Aide à mourir bloquée par la Cour supérieure: Québec fera appel
Les malades québécois devront patienter encore. L’aide médicale à mourir ne pourra leur être offerte à compter du 10 décembre prochain. La Cour supérieure a accordé la suspension de la loi québécoise que réclamaient non seulement un médecin opposé au suicide assisté, mais aussi le gouvernement fédéral. Le gouvernement Couillard a réagi aussitôt en affirmant qu’il allait présenter une demande d’en appeler de cette décision, qu’il juge non fondée.
La cause était pilotée par le médecin Paul J. Saba et une femme atteinte de paralysie cérébrale, Lisa D’Amico. Les deux demandaient à Québec de surseoir l’entrée en vigueur de sa loi, la semaine prochaine, loi qui autorise les médecins du Québec à fournir à un patient l’aide nécessaire pour mettre fin à ses jours. Comme Le Devoir l’a révélé la semaine dernière, le gouvernement de Justin Trudeau s’était joint à cette demande d’injonction.
Ottawa faisait valoir que les dispositions du Code criminel interdisant à quiconque d’aider une autre personne à se tuer sont encore en vigueur. Certes, ces dispositions ont été invalidées par la Cour suprême du Canada en début d’année, mais les juges ont suspendu leur jugement un an, soit jusqu’en février prochain. Ottawa estime donc que d’ici là, il reste criminel pour un médecin québécois de faire une injection mortelle et que la loi québécoise pose problème. Le juge Michel Pinsonnault donne raison à Ottawa et aux demandeurs.
« À l’entrée en vigueur de la Loi concernant les soins de fin de vie le 10 décembre prochain, les articles de cette Loi concernant l’Aide médicale à mourir seront en conflit avec les articles 14 et 241 b) du Code criminel, que ces articles sont incompatibles avec cette loi fédérale », écrit le juge dans le jugement obtenu par Le Devoir.

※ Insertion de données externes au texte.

Lemma icmp_send_response_keeps d t c s : keeps s (icmp_send_response d t c s).
Proof.
  unfold icmp_send_response. destruct (net_pbuf_alloc _ _ s) as [[q |] s1] eqn:E; apply pbuf_alloc_keeps in E; [| done].
  destruct (ip_output _ _ _ _ _ _ s1) as [e s2] eqn:E2. cbn [snd].
  etrans; [exact E | by eapply ip_output_keeps].
Qed.

(** ** Checksums of the reply *)

Lemma inet_chksum_spec d : Forall is_u8 d -> Zlen d <= 131072 ->
  0 <= inet_chksum d <= 65535
  /\ (inet_chksum d = 0 <-> ceq (word_sum d) 0 /\ word_sum d <> 0)
  /\ ceq (word_sum d + inet_chksum d) 0.
Proof.
  intros H8 Hl. destruct (chksum_spec false d H8 Hl) as (Hr & Hc & Hz). unfold inet_chksum, LWIP_CHKSUM.
  set (v := lwip_standard_chksum false d) in *. clearbody v.
  assert (E : u16 (-1 - v) = 65535 - v) by word. rewrite E.
  split; [lia | split].
  - split.
    + intros H0. split; [rewrite <- Hc; apply (ceq_step _ _ 1); lia | lia].
    + intros [H0 Hne]. assert (H : ceq v 0) by (by rewrite Hc). destruct H as [k Hk]. lia.
  - destruct Hc as [k Hk]. apply (ceq_step _ _ (1 - k)). lia.
Qed.

(** Filling a zeroed checksum field. *)
Lemma chksum_fill l off : Forall is_u8 l -> Zlen l <= 131072 ->
  Nat.even off = true -> (S off < length l)%nat -> byte_at l off = 0 -> byte_at l (S off) = 0 ->
  inet_chksum (put off (be16 (inet_chksum l)) l) = 0.
Proof.
  intros H8 Hl He Ho H0 H1. destruct (inet_chksum_spec l H8 Hl) as (Hr & Hz & Hc).
  set (c := inet_chksum l) in *.
  assert (Hp8 : Forall is_u8 (put off (be16 c) l)) by (apply Forall_put; [done | apply be16_u8]).
  assert (Hpl : Zlen (put off (be16 c) l) <= 131072) by (unfold Zlen; rewrite length_put; [done | cbn; lia]).
  apply (inet_chksum_spec _ Hp8 Hpl). rewrite word_sum_put by (done || unfold is_u16; lia).
  split; [done |]. pose proof (word_sum_nonneg l H8).
  assert (word_sum l = 0 -> c <> 0) by (intros Hw Hc0; apply Hz in Hc0 as [_ ?]; done). lia.
Qed.

Lemma echo_chksum_spec c : is_u16 c -> is_u16 (echo_chksum c) /\ ceq (echo_chksum c) (c + 2048).
Proof.
  intros Hc. unfold echo_chksum. change (Z.shiftl ICMP_ECHO 8) with 2048. unfold is_u16 in *.
  destruct (Z.leb_spec (0xffff - 2048) c).
  - assert (u16 (c + (2048 + 1)) = c + 2048 - 65535) as -> by word.
    split; [lia |]. apply (ceq_step _ _ (-1)). lia.
  - rewrite u16_small by (unfold is_u16; lia). split; [lia |]. apply (ceq_step _ _ 0). lia.
Qed.

(** The reply to an echo request [8 :: code :: chksum ++ rest]. *)
Lemma echo_reply_icmp_eq code c r : is_u16 c ->
  echo_reply_icmp (8 :: code :: be16 c ++ r) = 0 :: code :: be16 (echo_chksum c) ++ r.
Proof.
  intros Hc. unfold echo_reply_icmp.
  assert (E : get16 (put 0 [ICMP_ER] (8 :: code :: be16 c ++ r)) 2 = c).
  { change (get16 _ 2) with (Z.shiftr c 8 mod 256 * 256 + c mod 256).
    rewrite Z.shiftr_div_pow2 by lia. change (2 ^ 8) with 256. word. }
  rewrite E. reflexivity.
Qed.

Lemma echo_sum t code c r : is_u16 c ->
  word_sum (t :: code :: be16 c ++ r) = t * 256 + code + c + word_sum r.
Proof.
  intros Hc. unfold be16. cbn [app word_sum]. rewrite Z.shiftr_div_pow2 by lia. change (2 ^ 8) with 256. word.
Qed.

L’article 14 du Code criminel stipule que « nul n’a le droit de consentir à ce que la mort lui soit infligée ». L’article 241b) quant à lui indique que quiconque « aide quelqu’un à se donner la mort » est passible d’une peine de 14 ans de prison.
Le juge Pinsonnault tranche que la loi québécoise, du moins ses portions traitant d’aide médicale à mourir, doit rester sans effet « jusqu’à la prise d’effet d’invalidité des articles 14 et 241b) ». Or, Ottawa songe sérieusement à demander à la Cour suprême une extension de délais pour avoir ainsi le temps de concocter sa propre loi sur l’aide à mourir. Si le plus haut tribunal du pays accorde cette extension, et de facto maintient la validité des articles du Code criminel contestés, alors la loi québécoise restera inopérante pour encore longtemps.
Appel de la décision
Lors d’une brève mêlée de presse, les ministres de la Justice, Stéphanie Vallée, et de la Santé, Gaétan Barrette, ont tous deux réaffirmé qu’à leurs yeux la loi québécoise était parfaitement valide.
Ils ont rappelé que cette loi faisait partie de l’offre de soins de fin de vie prodigués aux grands malades et ne devait donc pas être associée à une forme d’euthanasie, comme semble le laisser entendre le tribunal.
« Rappelons-nous très clairement que l’aide médicale à mourir, c’est un soin de santé. Dans le jugement, on fait un parallèle beaucoup trop étroit avec l’euthanasie », a commenté la ministre Vallée.
Hivon choquée
Le Québec est plongé malgré lui dans une « situation excessivement choquante », a déploré l’ex-ministre déléguée aux services sociaux Véronique Hivon. La décision du juge Michel A. Pinsonnault « ne tient pas la route », selon elle. « Cette loi [sur les soins de fin de vie], elle est attendue. Elle est attendue par des gens qui en ce moment sont malades, qui voient cette porte de sortie là comme vraiment une source de sérénité dans leur combat contre la maladie, dans leur agonie », a-t-elle souligné. La députée péquiste a dit « demeur[er] confiante que l'appel va être reçu et que notre loi québécoise va pouvoir entrer en vigueur le 10 décembre ».